• _Task goal_
Starting at the line with "directory, so the" and going on through the line with "Lemma trimStart_app (l", reproduce each line in the records below exactly and nothing more.

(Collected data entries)
(** C8: when the announced user's id equals ([===]) the session's own
    userId, [handleUserRegistered] leaves the page state, and so the
    user directory, unchanged: no entry is added. *)
Theorem handleUserRegistered_self :
  ∀ (currentUser : CurrentUser) (user : User) (st : State),
    strict_equals (Num (id user)) (userId currentUser) = true →
    handleUserRegistered currentUser (Some user) st = st ∧
    users (handleUserRegistered currentUser (Some user) st) = users st.
Proof.
  intros cu u st Heq. unfold handleUserRegistered. by rewrite Heq.
Qed.

Lemma handleUserRegistered_self_witness :
  let me := mkCurrentUser (Num 7) (Some "ann") (Some "t0") in
  let st := mkState [mkUser 3 "bob"] None "connected" in
  handleUserRegistered me (Some (mkUser 7 "ann")) st = st ∧
  users (handleUserRegistered me (Some (mkUser 7 "ann")) st) = users st.
Proof.
  apply handleUserRegistered_self. reflexivity.
Defined.

(** An announcement of another, unknown user does extend the
    directory, so the filter of C8 is not vacuous. *)
Lemma handleUserRegistered_other :
  users (handleUserRegistered (mkCurrentUser (Num 7) (Some "ann") (Some "t0"))
           (Some (mkUser 9 "cat")) (mkState [mkUser 3 "bob"] None "connected"))
  = [mkUser 3 "bob"; mkUser 9 "cat"].
Proof. reflexivity. Qed.

End UserDirectory.

(** ** The composer *)

Section Composer.
Import MessageInput.

Lemma trimStart_head (s : JsString) :
  trimStart s = [] ∨ ∃ c r, trimStart s = c :: r ∧ isWhiteSpace c = false.
Proof.
  induction s as [|c s IH]; simpl; [by left|].
  destruct (isWhiteSpace c) eqn:Hc; [done|]. right. by exists c, s.
Qed.

Lemma trimStart_nil (s : JsString) :
  trimStart s = [] ↔ whitespace_only s = true.
Proof.
  unfold whitespace_only. induction s as [|c s IH]; simpl; [done|].
  destruct (isWhiteSpace c); simpl; [done|]. split; discriminate.
Qed.

Lemma trimStart_app (l r : JsString) (c : N) :
  isWhiteSpace c = false →
  trimStart (l ++ c :: r) = trimStart l ++ c :: r.
Proof.
  intros Hc. induction l as [|x l IH]; simpl.
  - by rewrite Hc.
  - by destruct (isWhiteSpace x).
Qed.

(** The shape of [s.trim()]: empty, or beginning with the first code
    unit of [s] that is not white space. *)
Lemma trim_unfold (s : JsString) :
  trim s =
    match trimStart s with
    | [] => []
    | c :: r => c :: trimEnd r
    end.
Proof.
  unfold trim. destruct (trimStart_head s) as [->|(c & r & -> & Hc)]; [done|].
  unfold trimEnd. rewrite reverse_cons, (trimStart_app _ [] c Hc).
  by rewrite reverse_snoc.
Qed.

Lemma trim_nil (s : JsString) :
  trim s = [] ↔ whitespace_only s = true.
Proof.
  rewrite trim_unfold, <- trimStart_nil. by destruct (trimStart s).
Qed.

Lemma trim_not_whitespace_only (s : JsString) :
  trim s ≠ [] → whitespace_only (trim s) = false.
Proof.
  rewrite trim_unfold.
  destruct (trimStart_head s) as [->|(c & r & -> & Hc)]; [done|].
  intros _. unfold whitespace_only; simpl. by rewrite Hc.
Qed.

Lemma truthy_nonempty (s : JsString) : truthy s = true ↔ s ≠ [].
Proof. by destruct s. Qed.

(** C9: whatever string the composer holds, every call of
    [onSendMessage] made by [handleSend] happens with the trimmed string
    non-empty and the composer not disabled, and its argument is the
    trimmed string, which is neither empty nor white space only; under
    that condition exactly one call is made, otherwise none. *)
Theorem handleSend_calls :
  ∀ (message : JsString) (disabled : bool),
    (∀ v, v ∈ fst (handleSend message disabled) →
          trim message ≠ [] ∧ disabled = false ∧ v = trim message ∧
          v ≠ [] ∧ whitespace_only v = false) ∧
    (trim message ≠ [] ∧ disabled = false →
       handleSend message disabled = ([trim message], [])) ∧
    (trim message = [] ∨ disabled = true →
       handleSend message disabled = ([], message)).
Proof.
  intros message disabled. unfold handleSend.
  destruct (truthy (trim message)) eqn:Ht; destruct disabled; simpl.
  - split; [by intros v ?%elem_of_nil|]. split; [by intros [_ ?]|done].
  - apply truthy_nonempty in Ht. split.
    + intros v ->%list_elem_of_singleton.
      repeat split; auto using trim_not_whitespace_only.
    + split; [done|]. by intros [?|?].
  - split; [by intros v ?%elem_of_nil|]. split; [by intros [_ ?]|done].
  - split; [by intros v ?%elem_of_nil|]. split; [|done].
    intros [Hne _]. apply truthy_nonempty in Hne. congruence.
Qed.

(** The string " hi " (space, h, i, space). *)
Lemma handleSend_calls_witness :
  handleSend [32; 104; 105; 32]%N false = ([[104; 105]%N], []).
Proof.
  apply (proj1 (proj2 (handleSend_calls [32; 104; 105; 32]%N false))).
  split; [discriminate|reflexivity].
Defined.

End Composer.

(** ** The connection manager: single calls *)

Import ChatService ChatServiceSpec.

(** Unfolding of the methods down to functions on worlds. *)
Ltac js_unfold :=
  unfold run, exec, sendMessage, getConversation, disconnect,
    sendMessage_started, sendMessage_settled, disconnect_started,
    on_Error, connection_invoke, connection_start, connection_stop,
    invoke_call, start_call, stop_call, console, settled,
    try_catch, throw, gets, modify, emit, spawn,
    mbind, mret, Js_bind, Js_ret in *.

Ltac open_world w :=
  let conn := fresh "conn" in
  let es := fresh "es" in
  let tasks := fresh "tasks" in
  destruct w as [[conn ? ? ? ? ? ?] es tasks]; simpl in *.

Section ChatServiceCalls.
Context {T : Type} `{HubConnection T}.

(** The entry [sendMessage] queues for its arguments. *)
Lemma sendMessage_offline r c (w : World T) :
  is_connected (connection (this w)) = false →
  sendMessage r c w =
    (Normal tt,
     mkWorld (set_messageQueue (messageQueue (this w) ++ [mkQueueEntry r c]) (this w))
             (effects w ++ [Console Log "Message queued (offline):"])
             (pending w)).
Proof. intros Hc. js_unfold. simpl. by rewrite Hc. Qed.

Lemma sendMessage_resolved r c (w : World T) t t' :
  connection (this w) = Some t → hub_state t = Connected →
  hub_invoke (SendMessage r c) t = (t', None) →
  sendMessage r c w =
    (Normal tt,
     mkWorld (set_connection (Some t') (this w))
             (effects w ++ [Invoked (SendMessage r c) None])
             (pending w)).
Proof.
  intros Hc Hs Hi. open_world w. subst conn. js_unfold. simpl.
  rewrite Hs, bool_decide_eq_true_2 by done. simpl. by rewrite Hi.
Qed.

Lemma sendMessage_rejected r c (w : World T) t t' e :
  connection (this w) = Some t → hub_state t = Connected →
  hub_invoke (SendMessage r c) t = (t', Some e) →
  sendMessage r c w =
    (Normal tt,
     mkWorld (set_messageQueue (messageQueue (this w) ++ [mkQueueEntry r c])
                (set_connection (Some t') (this w)))
             (effects w ++ [Invoked (SendMessage r c) (Some e);
                            Console Err "Failed to send message, queued for retry:"])
             (pending w)).
Proof.
  intros Hc Hs Hi. open_world w. subst conn. js_unfold. simpl.
  rewrite Hs, bool_decide_eq_true_2 by done. simpl. rewrite Hi. simpl.
  by rewrite <- app_assoc.
Qed.

Lemma is_connected_true (c : option T) :
  is_connected c = true ↔ ∃ t, c = Some t ∧ hub_state t = Connected.
Proof.
  destruct c as [t|]; simpl.
  - rewrite bool_decide_eq_true. split; [intros ?; by exists t|].
    by intros (? & [= <-] & ?).
  - split; [done|]. by intros (? & ? & ?).
Qed.

(** What one [sendMessage] does, whatever the transport does: it ends
    normally, leaves the listener lists and the pending tasks alone, and
    either delivers the entry or appends it to the queue. *)
Lemma sendMessage_outcome r c (w : World T) :
  ∃ w' news requeued,
    sendMessage r c w = (Normal tt, w') ∧
    effects w' = effects w ++ news ∧
    messageQueue (this w') = messageQueue (this w) ++ requeued ∧
    (∀ k, listeners k (this w') = listeners k (this w)) ∧
    pending w' = pending w ∧
    ((delivered news = [mkQueueEntry r c] ∧ requeued = [] ∧ rejected news = [] ∧
      invocations news = [(SendMessage r c, None)]) ∨
     (delivered news = [] ∧ requeued = [mkQueueEntry r c] ∧
      rejected news `sublist_of` requeued)).
Proof.
  destruct (is_connected (connection (this w))) eqn:Hc.
  - apply is_connected_true in Hc as (t & Hc & Hs).
    destruct (hub_invoke (SendMessage r c) t) as [t' [e|]] eqn:Hi.
    + eexists _, _, [mkQueueEntry r c].
      split; [by apply (sendMessage_rejected r c w t t' e)|]. simpl.
      split; [done|]. split; [done|]. split; [by intros []|]. split; [done|]. by right.
    + eexists _, _, [].
      split; [by apply (sendMessage_resolved r c w t t')|]. simpl.
      split; [done|]. split; [by rewrite app_nil_r|]. split; [by intros []|].
      split; [done|]. by left.
  - eexists _, _, [mkQueueEntry r c].
    split; [by apply sendMessage_offline|]. simpl.
    split; [done|]. split; [done|]. split; [by intros []|]. split; [done|]. right.
    split; [done|]. split; [done|]. apply sublist_nil_l.
Qed.

Lemma getConversation_unfold otherUserId (w : World T) :
  getConversation otherUserId w =
    match connection (this w) with
    | Some t =>
        if bool_decide (hub_state t = Connected) then
          match hub_invoke (GetConversation otherUserId) t with
          | (t', None) =>
              (Normal tt,
               mkWorld (set_connection (Some t') (this w))
                 (effects w ++ [Invoked (GetConversation otherUserId) None])
                 (pending w))
          | (t', Some e) =>
              (Normal tt,
               mkWorld (set_connection (Some t') (this w))
                 (effects w ++ [Invoked (GetConversation otherUserId) (Some e);
                                Console Err "Failed to get conversation:"])
                 (pending w))
          end
        else (Normal tt,
              mkWorld (this w)
                (effects w ++ [Console Warn "Cannot get conversation: not connected"])
                (pending w))
    | None =>
        (Normal tt,
         mkWorld (this w)
           (effects w ++ [Console Warn "Cannot get conversation: not connected"])
           (pending w))
    end.
Proof.
  open_world w. js_unfold. simpl. destruct conn as [t|]; simpl; [|done].
  destruct (bool_decide (hub_state t = Connected)); simpl; [|done].
  destruct (hub_invoke (GetConversation otherUserId) t) as [t' [e|]]; simpl; [|done].
  by rewrite <- app_assoc.
Qed.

• _Problem solution_
    directory, so the filter of C8 is not vacuous. *)
Lemma handleUserRegistered_other :
  users (handleUserRegistered (mkCurrentUser (Num 7) (Some "ann") (Some "t0"))
           (Some (mkUser 9 "cat")) (mkState [mkUser 3 "bob"] None "connected"))
  = [mkUser 3 "bob"; mkUser 9 "cat"].
Proof. reflexivity. Qed.

End UserDirectory.

(** ** The composer *)

Section Composer.
Import MessageInput.

Lemma trimStart_head (s : JsString) :
  trimStart s = [] ∨ ∃ c r, trimStart s = c :: r ∧ isWhiteSpace c = false.
Proof.
  induction s as [|c s IH]; simpl; [by left|].
  destruct (isWhiteSpace c) eqn:Hc; [done|]. right. by exists c, s.
Qed.

Lemma trimStart_nil (s : JsString) :
  trimStart s = [] ↔ whitespace_only s = true.
Proof.
  unfold whitespace_only. induction s as [|c s IH]; simpl; [done|].
  destruct (isWhiteSpace c); simpl; [done|]. split; discriminate.
Qed.

Lemma trimStart_app (l r : JsString) (c : N) :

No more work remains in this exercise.